*** Information shown

Definition demo_bound : world :=
  World (bind_result (cl (start 9 None true)) 0 5) ∅ (fun _ => 0) [] [].
Definition demo_begin (w : world) : world :=
  match call1_begin (cl w) 7 marshall_new unmarshall_new 1000 (Timespec 100 0) with
  | Val (inr (r, f)) => World r (<[f_xid f := f]> (frames w)) (refs w) (pdus w) (results w)
  | _ => w
  end.
Definition demo_two : world := demo_begin (demo_begin demo_bound).
Definition demo_reply : list Z := [0;0;0;0; 0;0;0;1; 0;0;0;3] ++ replicate 12 0.
Definition demo_answered : world :=
  match client_got_pdu (cl demo_two) demo_reply 24 with
  | Val (r, _) => World r (frames demo_two) (refs demo_two)
                        (option_list (pdu_reply demo_reply 24) ++ pdus demo_two) (results demo_two)
  | Fault _ => demo_two
  end.
Definition demo_frame : frame :=
  default (Frame 0 marshall_new 0 None false 0 (Timespec 0 0) Leaving) (frames demo_answered !! 1).
Definition demo_slept : world :=
  match call1_top (cl demo_answered) demo_frame false (Some 4) (Timespec 100 5) with
  | Val (r, f, ops) => World r (<[1 := f]> (frames demo_answered))
                             (apply_ops (refs demo_answered) ops)
                             (pdus demo_answered) (results demo_answered)
  | Fault _ => demo_answered
  end.

Lemma demo_begin_step w :
  xid_ (cl w) + 1 < 2 ^ 32 ->
  match call1_begin (cl w) 7 marshall_new unmarshall_new 1000 (Timespec 100 0) with
  | Val (inr _) => true | _ => false end = true ->
  step w (demo_begin w).
Proof.
  unfold demo_begin. intros Hx.
  destruct (call1_begin _ _ _ _ _ _) as [[|[r f]]|] eqn:E; try done. intros _.
  by eapply step_begin.
Qed.

Lemma client_demo_run : rtc step (start 9 None true) demo_slept.
Proof.
  eapply rtc_l; [exact (step_bound (start 9 None true) 0 5)|].
  eapply rtc_l; [apply (demo_begin_step demo_bound); vm_compute; reflexivity|].
  eapply (rtc_l _ _ demo_two); [apply (demo_begin_step (demo_begin demo_bound)); vm_compute; reflexivity|].
  assert (step demo_two demo_answered) as H1.
  { unfold demo_answered. destruct (client_got_pdu (cl demo_two) demo_reply 24) as [[r ok]|] eqn:E.
    - eapply step_pdu; [exact E|]. intros y ret u Hp.
      assert ((fun o => o.1.1) <$> pdu_reply demo_reply 24 = Some 1) as H1
        by (vm_compute; reflexivity).
      rewrite Hp in H1. injection H1 as ->. vm_compute. reflexivity.
    - exfalso. revert E. vm_compute. discriminate. }
  assert (step demo_answered demo_slept) as H2.
  { unfold demo_slept. destruct (call1_top _ _ _ _ _) as [[[r f] ops]|] eqn:E.
    - eapply step_top; [| |exact E]; vm_compute; reflexivity.
    - exfalso. revert E. vm_compute. discriminate. }
  eapply rtc_l; [exact H1|]. eapply rtc_l; [exact H2|]. apply rtc_refl.
Qed.

Lemma xid_rep_never_covers_pending_witness :
  exists ca, calls_ (cl demo_slept) !! s32 1 = Some ca /\ ca_xid ca = 1 /\ ca_done ca = true.
Proof.
  eapply (xid_rep_never_covers_pending 9 None true demo_slept 1 [] 1);
    [exact client_demo_run|vm_compute; reflexivity|vm_compute; reflexivity|lia].
Defined.

Lemma woken_returns w x f next ca r ret u ops :
  frames w !! x = Some f -> f_phase f = Waiting next ->
  calls_ (cl w) !! s32 x = Some ca -> ca_done ca = true ->
  call1_end (cl w) (set_phase f (f_final f) Leaving) = Val (r, ret, u, ops) ->
  rtc step w (World r (delete x (<[x := set_phase f (f_final f) Leaving]> (frames w)))
                    (apply_ops (refs w) ops) (pdus w) ((x, ret, u) :: results w)).
Proof.
  intros Hf Hp Hca Hd He. eapply rtc_l; [by eapply step_woken|].
  eapply rtc_l; [|apply rtc_refl].
  eapply (step_end (World (cl w) _ _ _ _)); [apply lookup_insert_eq|done|exact He].
Qed.

Definition demo_returned : world :=
  match frames demo_slept !! 1 with
  | Some f =>
      let f := set_phase f (f_final f) Leaving in
      match call1_end (cl demo_slept) f with
      | Val (r, ret, u, ops) =>
          World r (delete 1 (<[1 := f]> (frames demo_slept))) (apply_ops (refs demo_slept) ops)
                (pdus demo_slept) ((1, ret, u) :: results demo_slept)
      | Fault _ => demo_slept
      end
  | None => demo_slept
  end.

Lemma demo_run_returned : rtc step (start 9 None true) demo_returned.
Proof.
  etransitivity; [exact client_demo_run|]. unfold demo_returned.
  destruct (frames demo_slept !! 1) as [f|] eqn:Ef; [|apply rtc_refl].
  destruct (call1_end (cl demo_slept) (set_phase f (f_final f) Leaving))
    as [[[[r ret] u] ops]|] eqn:Ee; [|apply rtc_refl].
  assert (exists next, f_phase f = Waiting next) as [next Hp].
  { assert (match f_phase <$> frames demo_slept !! 1 with Some (Waiting _) => true | _ => false end
            = true) as Hw by (vm_compute; reflexivity).
    rewrite Ef in Hw. simpl in Hw. destruct (f_phase f) as [|next|]; try discriminate Hw. by exists next. }
  assert (exists ca, calls_ (cl demo_slept) !! s32 1 = Some ca /\ ca_done ca = true)
    as (ca & Hca & Hd) by (eexists; split; vm_compute; reflexivity).
  exact (woken_returns demo_slept 1 f next ca r ret u ops Ef Hp Hca Hd Ee).
Qed.

Lemma call_runs_all w w' refused : rtc step w w' -> rtc call_step (w, refused) (w', refused).
Proof. induction 1; [apply rtc_refl|]. eapply rtc_l; [by apply call_runs|done]. Qed.

(** A call before [bind] is turned away; of the two calls after it, the first has
    returned with its reply and the second is in progress. *)
Lemma call_returns_own_reply_witness :
  (fst <$> results demo_returned, xid_ (cl demo_returned)) = ([(1, 3)], 3) /\
  Forall (fun n => n = bind_failure \/ n = cancel_failure) [bind_failure] /\
  NoDup ((fun p => p.1.1) <$> results demo_returned) /\
  (is_Some (frames demo_returned !! 2) \/ exists ret u, (2, ret, u) ∈ results demo_returned) /\
  forall x ret u, (x, ret, u) ∈ results demo_returned ->
    frames demo_returned !! x = None /\
    (ret = timeout_failure \/ ret = cancel_failure \/ (x, ret, u) ∈ pdus demo_returned).
Proof.
  destruct (call_returns_own_reply 9 None true demo_returned [bind_failure]) as (H1 & H2 & H3 & H4 & _).
  { eapply rtc_l; [|apply call_runs_all, demo_run_returned].
    apply (call_refused _ _ 7 marshall_new unmarshall_new 1000 (Timespec 100 0)). vm_compute. reflexivity. }
  split_and!; [vm_compute; reflexivity|exact H1|exact H2|apply H3; vm_compute; split; [discriminate|reflexivity]|exact H4].
Defined.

******

Produce only the lines from the line containing "f] ops]|] eqn:E." through the line containing "eapply rtc_l; [exact H1|].", inclusive of both, exactly as they stand in the entries above.

  { unfold demo_slept. destruct (call1_top _ _ _ _ _) as [[[r f] ops]|] eqn:E.
    - eapply step_top; [| |exact E]; vm_compute; reflexivity.
    - exfalso. revert E. vm_compute. discriminate. }
  eapply rtc_l; [exact H1|]. eapply rtc_l; [exact H2|]. apply rtc_refl.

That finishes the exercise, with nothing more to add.